Trees know when it is going to rain. They curl their leaves into a cup for water and get ready to be drenched. You too can prepare yourself for water with the tree pose asana. Taking a moment to check in with your body, decide what affects you are feeling from more or less water, and make a plan. Drink the water! Merely taking the moment to check in is grounding. You are feeling the root of your body’s sensations.

Change? Where do you find yourself when you feel your leaves falling, entering a new phase in your life?

This contemplation is fun! As humans we stay the same forever in our consciousness which never goes away, a deeper lesson on yoga that deserves its own blog post. You know what does not stay the same??? Literally everything else, from the world spinning to the emotions which may rock you like waves. The same goes for a tree, which is always the same tree despite its reactions to the time of the year. There are some trees which will die in cold climates, they tend to have juicy leaves, flower, or have fruits. They go barren in the winter and come alive in the spring.  These are called deciduous trees.

Once you go north you will see trees with needles, that do not appear to shed during the winter or change in the summer. These are called coniferous trees. Both types of trees are ever changing, however. The pine trees shed their needles often and drop cones filled with seeds, much like the fruit of a cherry tree.

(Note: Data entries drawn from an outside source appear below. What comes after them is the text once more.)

(** ** Creating threads *)

(** A thread that is in no queue and that no stack mentions. *)
Lemma kcore_new k k' t nt :
  kcore true k -> threads k !! t = None -> threads k' = <[t := nt]> (threads k) ->
  status nt = THREAD_BLOCKED -> frames nt = [] -> is_thread nt = true ->
  running k' = running k -> idle_thread k' = idle_thread k -> intr_on k' = intr_on k ->
  (forall q, queue k' q = queue k q) -> semas k' = semas k -> holder k' = holder k -> kcore true k'.
Proof.
  intros C Hn Et Hb Hf Hm Er Ei Eo Hq Es Eh.
  assert (Hsame : forall u uh, threads k !! u = Some uh -> <[t := nt]> (threads k) !! u = Some uh).
  { intros u uh Hu. rewrite lookup_insert_ne; [done|congruence]. }
  destruct C as [KM KR KQ KI KN KS KL KV KW KO].
  constructor; rewrite ?Et, ?Er, ?Ei, ?Eo, ?Es, ?Eh; try done.
  - by apply magic_insert.
  - destruct KR as [(th & Ht & Hs) Ho]. split; [exists th; auto|].
    intros u uh Hu Hr. ins Hu; [congruence|by apply (Ho u uh)].
  - eapply queues_ok_ext; [| |exact KQ]; [|done]. intros u.
    rewrite (place_insert k k' t nt) by done. destruct (decide (u = t)) as [->|]; [|done].
    unfold place, place_of. by rewrite Hn, Hb, Hf.
  - destruct KI as (i & ih & E & Hi & ?). exists i, ih. auto.
  - destruct KN as (H1 & H2 & H3). split_and!.
    + intros u uh v Hu Hv. ins Hu; [rewrite Hf in Hv; by apply elem_of_nil in Hv|].
      destruct (H1 u uh v Hu Hv) as (vh & ? & ?). exists vh. auto.
    + intros u uh u' uh' v Hu Hu' Hv Hv'. ins Hu; [rewrite Hf in Hv; by apply elem_of_nil in Hv|].
      ins Hu'; [rewrite Hf in Hv'; by apply elem_of_nil in Hv'|]. by eapply H2.
    + intros u uh Hu. ins Hu; [rewrite Hf; constructor|by eapply H3].
  - apply stacks_insert; [done|]. rewrite Hf. by split.
  - intros l. destruct (KL l) as (H1 & H2 & H3). split_and!; [done| |].
    + intros Hh. destruct (H2 Hh) as [? Hz]. split; [done|]. intros u uh Hu.
      ins Hu; [by rewrite Hf|by eapply Hz].
    + intros u uh Hu Hk. ins Hu; [by rewrite Hf in Hk|].
      destruct (H3 u uh Hu Hk) as (? & ? & ? & Ho). split_and!; [done..|].
      intros v vh Hv Hne. ins Hv; [by rewrite Hf|by eapply Ho].
  - intros s Hs. destruct (KW s Hs) as (ws & ? & Hwk & ?). exists ws. split_and!; [done| |done].
    intros u Hu. destruct (Hwk u Hu) as (uh & o & fs & ? & ?). exists uh, o, fs. auto.
  - intros H1 H2 th s o fs Hth. ins Hth; [by rewrite Hf|by eapply KO].
Qed.

(** The creator notes the new thread. *)
Lemma new_push ths cur th t fs :
  new_ok ths -> ths !! cur = Some th -> status th = THREAD_RUNNING ->
  (exists nt, ths !! t = Some nt /\ status nt = THREAD_BLOCKED /\ frames nt = []) ->
  (forall u uh, ths !! u = Some uh -> t ∉ creates (frames uh)) ->
  creates fs = t :: creates (frames th) -> new_ok (<[cur := set_frames fs th]> ths).
Proof.
  intros (H1 & H2 & H3) Hc Hs (nt & Hnt & Hb & Hf) Hno Ecr.
  assert (Hkeep : forall v vh, ths !! v = Some vh -> status vh = THREAD_BLOCKED ->
            <[cur := set_frames fs th]> ths !! v = Some vh).
  { intros v vh Hv Hvs. rewrite lookup_insert_ne; [done|]. intros ->. congruence. }
  split_and!.
  - intros u uh v Hu Hv. ins Hu.
    + simpl in Hv. rewrite Ecr in Hv. apply elem_of_cons in Hv as [->|Hv]; [eauto|].
      destruct (H1 _ _ v Hc Hv) as (vh & ? & ? & ?). eauto.
    + destruct (H1 u uh v Hu Hv) as (vh & ? & ? & ?). eauto.
  - intros u uh u' uh' v Hu Hu' Hv Hv'. ins Hu; ins Hu'; [done|..]; simpl in *.
    + rewrite Ecr in Hv. apply elem_of_cons in Hv as [->|Hv]; [by destruct (Hno _ _ Hu' Hv')|by eapply H2].
    + rewrite Ecr in Hv'. apply elem_of_cons in Hv' as [->|Hv']; [by destruct (Hno _ _ Hu Hv)|by eapply H2].
    + by eapply H2.
  - intros u uh Hu. ins Hu; [|by eapply H3]. simpl. rewrite Ecr. constructor; [by eapply Hno|by eapply H3].
Qed.

Definition new_thread (nm : list Z) (prio : Z) : thread :=
  mkThread 0 THREAD_BLOCKED (take 15 nm) prio 0 THREAD_MAGIC [].

Lemma init_thread_eq k t nm prio :
  sched_ok k -> (PRI_MIN <=? prio) && (prio <=? PRI_MAX) = true ->
  init_thread t nm prio k = Ok (tt, set_all_list (all_list k ++ [t])
    (set_threads (<[t := new_thread nm prio]> (threads k)) k)).
Proof.
  intros I H. unfold init_thread. rewrite ASSERT_true by done. krun. krun. krun.
  rewrite intr_set_level_ok by (intros _; apply I). by destruct k.
Qed.

Lemma thread_create_ok k th page nm prio :
  sched_ok k -> caller k th -> (PRI_MIN <=? prio) && (prio <=? PRI_MAX) = true ->
  match page with Some t => threads k !! t = None | None => True end ->
  ok k (thread_create page nm prio None).
Proof.
  intros I Hc Hpr Hpg. destruct page as [t|]; [|by apply ok_ret]. unfold thread_create.
  eapply ok_step; [by apply init_thread_eq|]. ok_run. set (k1 := set_all_list _ _).
  assert (Hne : t <> running k) by (intros ->; by rewrite (cl_cur _ _ Hc) in Hpg).
  assert (C1 : kcore true k1) by (eapply (kcore_new k k1 t (new_thread nm prio)); try done; apply I).
  assert (Ht1 : threads k1 !! running k1 = Some th) by (simpl; rewrite lookup_insert_ne by done; apply Hc).
  eapply ok_step; [by apply (push_frames_ok k1 th)|]. set (k2 := with_frames _ th k1).
  eexists tt, _. split.
  { apply (push_frames_ok k2). apply with_frames_cur. }
  set (fs := [FLockAcquire tid_lock; FTid t; FCreate t None] ++ frames th).
  set (k3 := with_frames _ _ _).
  assert (E3 : threads k3 = <[running k1 := set_frames fs th]> (threads k1))
    by (simpl; by rewrite insert_insert_eq).
  destruct I as [[C Sl Ex] Q]. destruct Hc. constructor; [|done]. constructor; [| |done].
  - apply (kcore_reframe k1 k3 th fs); try done.
    + by stack_push.
    + intros x o fs'. by apply not_down_head.
    + rewrite E3. apply (new_push _ _ _ t); [apply C1|done..| | |done].
      * exists (new_thread nm prio). simpl. by rewrite lookup_insert_eq.
      * intros u uh Hu Hin. simpl in Hu. ins Hu; [by apply elem_of_nil in Hin|].
        destruct (proj1 (ki_new _ _ C) u uh t Hu Hin) as (? & ? & _). congruence.
    + rewrite E3. eapply lock_insert; [apply C1|done|]. intros l. simpl.
      unfold fs. simpl app. rewrite !tok_plain by done. unfold tok. by rewrite filter_cons_False by (intros []; done).
  - rewrite E3. eapply sleep_insert; [|done|done]. intros u uh Hu Hth. simpl in Hth.
    ins Hth; [|by eapply Sl]. exfalso.
    apply (ki_queues _ _ C QSleep) in Hu. unfold place in Hu. by rewrite Hpg in Hu.
Qed.

Lemma new_pop ths cur th t fs :
  new_ok ths -> ths !! cur = Some th -> status th = THREAD_RUNNING ->
  creates (frames th) = t :: creates fs ->
  new_ok (<[cur := set_frames fs th]> ths) /\
  (forall u uh, <[cur := set_frames fs th]> ths !! u = Some uh -> t ∉ creates (frames uh)).
Proof.
  intros (H1 & H2 & H3) Hc Hs Ecr.
  assert (Hold : forall u uh v, <[cur := set_frames fs th]> ths !! u = Some uh -> v ∈ creates (frames uh) ->
            exists uh', ths !! u = Some uh' /\ v ∈ creates (frames uh')).
  { intros u uh v Hu Hv. ins Hu; [|eauto]. eexists. split; [done|]. simpl in Hv. rewrite Ecr. by right. }
  split; [split_and!|].
  - intros u uh v Hu Hv. destruct (Hold u uh v Hu Hv) as (uh' & Hu' & Hv').
    destruct (H1 u uh' v Hu' Hv') as (vh & Hvh & ? & ?). exists vh.
    rewrite lookup_insert_ne; [done|]. intros ->. congruence.
  - intros u uh u' uh' v Hu Hu' Hv Hv'. destruct (Hold u uh v Hu Hv) as (a & ? & ?).
    destruct (Hold u' uh' v Hu' Hv') as (b & ? & ?). by eapply H2.
  - intros u uh Hu. ins Hu; [|by eapply H3]. simpl. specialize (H3 _ _ Hc). rewrite Ecr in H3.
    by apply NoDup_cons in H3 as [_ ?].
  - intros u uh Hu Hin. ins Hu.
    + specialize (H3 _ _ Hc). rewrite Ecr in H3. by apply NoDup_cons in H3 as [? _].
    + assert (u = cur); [|done]. eapply H2; [exact Hu|exact Hc|done|]. rewrite Ecr. left.
Qed.

(** A new thread gets its stack and becomes ready. *)
Lemma kcore_start k k' t th :
  kcore true k -> threads k !! t = Some th -> status th = THREAD_BLOCKED -> frames th = [] ->
  (forall u uh, threads k !! u = Some uh -> t ∉ creates (frames uh)) ->
  threads k' = <[t := set_status THREAD_READY (set_frames [FStart] th)]> (threads k) ->
  running k' = running k -> idle_thread k' = idle_thread k -> intr_on k' = intr_on k ->
  (forall q, queue k' q = if decide (q = QReady) then queue k q ++ [t] else queue k q) ->
  semas k' = semas k -> holder k' = holder k -> kcore true k'.
Proof.
  intros C Ht Hb Hf Hno Et Er Ei Eo Hq Es Eh.
  assert (Hidle : idle_thread k <> Some t).
  { intros E. destruct (ki_idle _ _ C) as (i & ih & E' & Hi & (pre & b & Es' & _) & _).
    rewrite E' in E. simplify_eq. rewrite Hf in Es'. by destruct pre. }
  assert (Hr : t <> running k).
  { intros ->. destruct (cur_running k C) as (? & ? & ? & _). congruence. }
  destruct C as [KM KR KQ KI KN KS KL KV KW KO].
  constructor; rewrite ?Et, ?Er, ?Ei, ?Eo, ?Es, ?Eh; try done.
  - apply magic_insert; [done|]. exact (KM t th Ht).
  - destruct KR as [(ch & Hch & Hs) Ho]. split; [exists ch; by rewrite lookup_insert_ne|].
    intros u uh Hu Hr'. ins Hu; [done|by apply (Ho u uh)].
  - eapply (queues_ok_push (place k) (queue k) _ _ t QReady); [done| | |done].
    + unfold place, place_of. by rewrite Ht, Hb, Hf.
    + intros u. rewrite (place_insert k k' t _ Et Ei). destruct (decide (u = t)); [|done].
      simpl. by rewrite bool_decide_eq_false_2 by congruence.
  - apply idle_insert; [done|]. congruence.
  - destruct KN as (H1 & H2 & H3).
    assert (Hold : forall u uh, <[t := set_status THREAD_READY (set_frames [FStart] th)]> (threads k) !! u = Some uh ->
              exists uh', threads k !! u = Some uh' /\ creates (frames uh) = creates (frames uh')).
    { intros u uh Hu. ins Hu; [exists th; by rewrite Hf|eauto]. }
    split_and!.
    + intros u uh v Hu Hv. destruct (Hold u uh Hu) as (uh' & Hu' & E). rewrite E in Hv.
      destruct (H1 u uh' v Hu' Hv) as (vh & ? & ?). exists vh. rewrite lookup_insert_ne; [done|].
      intros <-. by destruct (Hno _ _ Hu' Hv).
    + intros u uh u' uh' v Hu Hu' Hv Hv'. destruct (Hold u uh Hu) as (a & Ha & Ea).
      destruct (Hold u' uh' Hu') as (b & Hb' & Eb). rewrite Ea in Hv. rewrite Eb in Hv'. by eapply H2.
    + intros u uh Hu. destruct (Hold u uh Hu) as (a & Ha & ->). by eapply H3.
  - apply stacks_insert; [done|]. simpl. by repeat constructor.
  - eapply lock_insert; [done..|]. intros l. simpl. rewrite Hf. done.
  - eapply wake_insert; [done..|]. intros s o fs E. by rewrite Hf in E.
  - intros H1 H2 uh s o fs Hu. rewrite lookup_insert_ne in Hu by done. by eapply KO.
Qed.

Lemma create_tail_ok k t fn fs :
  sched_ok k -> cur_frames k = FCreate t fn :: fs ->
  ok k (c ← gets running; pop_frame c;; thread_create_tail t fn).
Proof.
  intros I Hf. destruct (cur_facts k _ _ I Hf) as (th & Ht & Ef & Hs & Hm & Hst).
  assert (fn = None) as ->. { by destruct Hst as [H _]. }
  destruct (tail_stack_ok _ _ _ Hst) as [Hst' Hnd]. pose proof I as [[C Sl Ex] Q].
  destruct (proj1 (ki_new _ _ C) _ _ t Ht) as (nt & Hnt & Hb & Hnf); [rewrite Ef; left|].
  destruct (new_pop (threads k) (running k) th t fs) as [Hnew Hno]; [apply C|done..|by rewrite Ef|].
  assert (Hne : t <> running k) by (intros ->; congruence).
  ok_run. eapply ok_step; [by apply pop_frame_ok|]. rewrite Ef. cbn [tail]. set (k1 := with_frames fs th k).
  assert (Hnt1 : threads k1 !! t = Some nt) by (simpl; by rewrite lookup_insert_ne).
  assert (C1 : kcore true k1).
  { apply (kcore_reframe k _ th fs); try done.
    - by rewrite Ef.
    - intros x o fs' E. by apply (not_down_head _ Hnd) in E.
    - intros E. exfalso. by eapply (not_idle k th); [apply I|..].
    - simpl. eapply lock_insert; [apply C|done|]. intros l. rewrite Ef. unfold tok.
      by rewrite (filter_cons_False _ (FCreate t None)) by (intros []; done). }
  unfold thread_create_tail. eapply ok_step; [by apply (upd_thread_ok k1 t nt)|].
  eexists tt, _. split.
  { eapply (thread_unblock_ok _ t (set_frames [FStart] nt)); [simpl; by rewrite lookup_insert_eq| |done|done].
    exact (ki_magic _ _ C _ _ Hnt). }
  constructor; [|done]. constructor; [| |done].
  - apply (kcore_start k1 _ t nt); try done.
    + simpl. by rewrite insert_insert_eq.
    + by intros [].
  - simpl. rewrite insert_insert_eq. eapply sleep_insert; [by eapply sleep_insert|exact Hnt1|done].
Qed.

(** Fields of a thread that the scheduler does not look at. *)
Lemma sched_same k t th th' :
  sched_ok k -> threads k !! t = Some th -> status th' = status th -> frames th' = frames th ->
  magic th' = magic th -> wakeup_tick th' = wakeup_tick th ->
  sched_ok (set_threads (<[t := th']> (threads k)) k).
Proof.
  intros [[C Sl Ex] Q] Ht Es Ef Em Ew. constructor; [|done].
  constructor; [|simpl; by eapply sleep_insert|done].
  destruct C as [KM KR KQ KI KN KS KL KV KW KO]. constructor; simpl; try done.
  - apply magic_insert; [done|]. unfold is_thread. rewrite Em. exact (KM t th Ht).
  - destruct KR as [(ch & Hch & Hs) Ho]. split.
    + destruct (decide (t = running k)) as [E|]; [|exists ch; by rewrite lookup_insert_ne].
      rewrite <- E in Hch |- *. rewrite Ht in Hch. simplify_eq. exists th'. rewrite lookup_insert_eq, Es. auto.
    + intros u uh Hu Hr. ins Hu; [|by eapply Ho]. eapply Ho; [exact Ht|congruence].
  - eapply queues_ok_ext; [| |exact KQ]; [|done]. intros u.
    rewrite (place_insert k _ t th') by done. destruct (decide (u = t)) as [->|]; [|done].
    unfold place, place_of. by rewrite Ht, Es, Ef.
  - apply idle_insert; [done|]. intros E. destruct KI as (i & ih & Ei & Hi & ?).
    rewrite Ei in E. simplify_eq. by rewrite Es, Ef.
  - eapply new_insert; [done..|by rewrite Ef|]. by rewrite Es, Ef.
  - apply stacks_insert; [done|]. rewrite Ef. exact (KS t th Ht).
  - eapply lock_insert; [done..|]. intros l. by rewrite Ef.
  - eapply wake_insert; [done..|]. intros s o fs E Hs. exists o, fs. by rewrite Ef, Es.
  - intros H1 H2 uh s o fs Hu. ins Hu; [rewrite Ef|]; by eapply KO.
Qed.
Lemma interrupt_ok k :
  sched_ok k -> intr_on k = true ->
  exists k', external_interrupt k = Ok (tt, k') /\ sched_ok k' /\
    ticks k' = s64 (ticks k + 1) /\
    sleep_list k' = filter (fun t => ticks k' < tick_of k t) (sleep_list k) /\
    (forall t, t ∈ sleep_list k -> tick_of k t <= ticks k' -> awake k' t).
Proof.
  intros I Hon. pose proof I as [[C Sl Ex] Q]. destruct (cur_running k C) as (th & Ht & Hs & Hm).
  unfold external_interrupt. krun. krun. rewrite ASSERT_true by done. krun.
  rewrite ASSERT_true by (simpl; by rewrite Ex). krun. krun.
  set (k1 := set_yield_on_return false _).
  assert (C1 : kcore true k1).
  { destruct (kcore_intr k false C); [done|]. by constructor. }
  destruct (timer_interrupt_ok k1 th) as (k2 & E2 & [T1 T2 T3 T4 T5 T6 T7 T8 T9 T10 T11 T12 T13 T14]);
    [done..|]. simpl in *. set (now := s64 (ticks k + 1)) in *.
  change (tick_of k1) with (tick_of k) in *.
  kstep E2. krun. rewrite ASSERT_true by (by rewrite T14). krun. rewrite ASSERT_true by (by rewrite T13).
  krun. krun. set (k3 := set_in_external_intr false k2).
  assert (Hnd : Forall not_down (frames th)).
  { pose proof (ki_stacks _ _ C _ _ Ht) as Hst. destruct (frames th) as [|f fs] eqn:Ef; [done|].
    destruct Hst as (_ & Hnd & _). constructor; [|done]. destruct f; try done.
    by apply (ki_off _ _ C eq_refl Hon th s old fs) in Ht. }
  assert (Ht3 : threads k3 !! running k3 = Some th) by (simpl; by rewrite T7, T8).
  assert (C3 : kcore true k3) by (by destruct T1; constructor).
  assert (S3 : sched_ok k3) by (constructor; [by constructor|simpl; by rewrite T12]).
  destruct (yield_on_return k3).
  - krun. kstep (push_frames_ok k3 th [FIret] Ht3).
    destruct (yield_facts (with_frames (FIret :: frames th) th k3) (set_frames (FIret :: frames th) th))
      as (k' & E' & S' & Etk & Esl & Hrd); [by apply push_iret|apply with_frames_cur|by constructor|].
    exists k'. simpl in *. rewrite Etk, T6. split_and!; try done; [by rewrite Esl, T2|].
    intros t Hin Hd. assert (Hrt : t ∈ ready_list k2).
    { rewrite T3. apply elem_of_app. right. by apply list_elem_of_filter. }
    destruct (ready_list k2) as [|u rest]; [by apply elem_of_nil in Hrt|].
    simpl in Hrd. destruct Hrd as [Hr1 Hr2]. unfold awake. rewrite Hr1, Hr2.
    apply elem_of_cons in Hrt as [->|Hrt]; [by right|left]. apply elem_of_app. by left.
  - eexists. split; [reflexivity|]. split_and!; try done.
    + constructor; [|apply S3]. constructor; [|apply S3|apply S3]. apply kcore_intr; [done|].
      intros _ uh s o fs Hu. rewrite Ht3 in Hu. simplify_eq. by apply not_down_head.
    + simpl. by rewrite T6.
    + intros t Hin Hd. left. simpl in *. rewrite T3. apply elem_of_app. right.
      apply list_elem_of_filter. by rewrite T6 in Hd.
Qed.

(** ** Every step *)

(** The documented preconditions that a caller can violate. *)
Definition frame_misuse (k : kernel) (f : frame) : bool :=
  match f with
  | FLockAcquire l => holds k l
  | FLockRelease l => negb (holds k l)
  | FBroadcast c l => negb (holds k l) && bool_decide (cond_waiters k c <> [])
  | _ => false
  end.
Definition call_misuse (k : kernel) (c : call) : bool :=
  match c with
  | CLockAcquire l | CLockTryAcquire l => holds k l
  | CLockRelease l | CCondWait _ l | CCondSignal _ l => negb (holds k l)
  | CSleep _ => negb (intr_on k)
  | CCreate (Some _) _ p => negb ((PRI_MIN <=? p) && (p <=? PRI_MAX))
  | _ => false
  end.

(** Returning from [schedule] to the end of a function. *)
Lemma return_ok k f fs old :
  sched_ok k -> cur_frames k = f :: fs -> plain f -> f <> FIdle -> f <> FHalt ->
  ok k (t ← gets running; pop_frame t;; intr_set_level old;; mret tt).
Proof.
  intros I Hf Hp H1 H2. destruct (cur_facts k _ _ I Hf) as (th & Ht & Ef & Hs & Hm & Hst).
  destruct (tail_stack_ok _ _ _ Hst) as [Hst' Hnd]. ok_run.
  eapply ok_step; [by apply pop_frame_ok|]. rewrite Ef. cbn [tail]. apply intr_get.
  - constructor; [|apply I]. eapply kinv_pop; [apply I|done..|]. intros E.
    pose proof (idle_running k true th (kv_core _ (so_inv _ I)) E Ht) as (pre & b & Eb & Hb & Hpre).
    rewrite Ef in Eb. destruct pre as [|g pre]; simplify_eq/=; [by destruct Hb|].
    exists pre, b. by apply Forall_cons in Hpre as [_ ?].
  - intros _ uh s o fs' Hu. rewrite with_frames_cur in Hu. simplify_eq. by apply not_down_head.
Qed.

Lemma halt_ok k fs :
  sched_ok k -> cur_frames k = FHalt :: fs ->
  ok k (t ← gets running; pop_frame t;; push_frames t [FIdle];; modify (set_intr_on true)).
Proof.
  intros I Hf. destruct (cur_facts k _ _ I Hf) as (th & Ht & Ef & Hs & Hm & Hst).
  destruct Hst as (-> & _ & _). destruct I as [[C Sl Ex] Q]. ok_run.
  eapply ok_step; [by apply pop_frame_ok|].
  eapply ok_step; [apply (push_frames_ok (with_frames _ th k)); apply with_frames_cur|].
  eexists tt, _. split; [reflexivity|]. set (k1 := with_frames _ _ _).
  assert (E1 : threads k1 = <[running k := set_frames [FIdle] th]> (threads k))
    by (simpl; rewrite insert_insert_eq; by rewrite Ef).
  constructor; [|done]. constructor; [|simpl; rewrite insert_insert_eq; by eapply sleep_insert|done].
  apply kcore_intr.
  - apply (kcore_reframe k k1 th [FIdle]); try done; rewrite ?E1.
    + by rewrite Ef.
    + intros _. exists [], FIdle. split_and!; [done|by left|done].
    + eapply new_insert; [apply C|done|by rewrite Ef|]. simpl. by rewrite Ef.
    + eapply lock_insert; [apply C|done|]. intros l. by rewrite Ef.
  - intros _ uh s o fs' Hu. change (running k1) with (running k) in Hu.
    rewrite E1, lookup_insert_eq in Hu. by simplify_eq.
Qed.

Lemma iret_ok k fs :
  sched_ok k -> cur_frames k = FIret :: fs ->
  ok k (t ← gets running; pop_frame t;; modify (set_intr_on true)).
Proof.
  intros I Hf. destruct (return_ok k FIret fs true I Hf) as (a & k' & E & I'); [done..|].
  destruct (cur_facts k _ _ I Hf) as (th & Ht & Ef & _). exists tt, k'. split; [|done].
  revert E. krun. intros E. krun. revert E. kstep (pop_frame_ok k th Ht). intros E.
  kstep (pop_frame_ok k th Ht). rewrite intr_set_level_ok in E by (intros _; apply I). by simplify_eq.
Qed.

Lemma pop_then k th f fs {A} (m : K kernel A) :
  threads k !! running k = Some th -> frames th = f :: fs -> ok (with_frames fs th k) m ->
  ok k (t ← gets running; pop_frame t;; m).
Proof.
  intros Ht Ef H. ok_run. eapply ok_step; [by apply pop_frame_ok|]. by rewrite Ef.
Qed.

(** A frame that calls a function on behalf of a thread other than the idle one. *)
Lemma pop_call k f fs {A} (m : K kernel A) :
  sched_ok k -> cur_frames k = f :: fs -> plain f -> idle_frame f = false -> f <> FIdle -> f <> FHalt ->
  (forall th, threads k !! running k = Some th -> frames th = f :: fs ->
     sched_ok (with_frames fs th k) -> caller (with_frames fs th k) (set_frames fs th) ->
     ok (with_frames fs th k) m) ->
  ok k (t ← gets running; pop_frame t;; m).
Proof.
  intros I Hf Hp Hi H1 H2 H. destruct (pop_caller k f fs I Hf Hp Hi H1 H2) as (th & Ht & Ef & I1 & C1).
  eapply pop_then; [done..|]. by apply H.
Qed.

Are you a fruit tree with dramatic, visible changes in your life right now? Or a pine tree, constantly shedding but also keeping up a constant image to the world? Change is hard, so let these contemplations guide you through tree pose when you feel something new coming along.

To conclude

Woah, trees are more like humans than we thought eh? The yogis have known for centuries. Not because of education for which a yogi has much, but because in yoga we can contemplate how we are human, but also no different than any other aspect of the world. Something you cannot learn in a book or from a guru. It must be experienced, thus suffering (that anxiety and depression we talked about earlier) be quelled from the mind. We have a lot in common with our tree friends when we can come into the present, leaving the past behind and the future as something for later.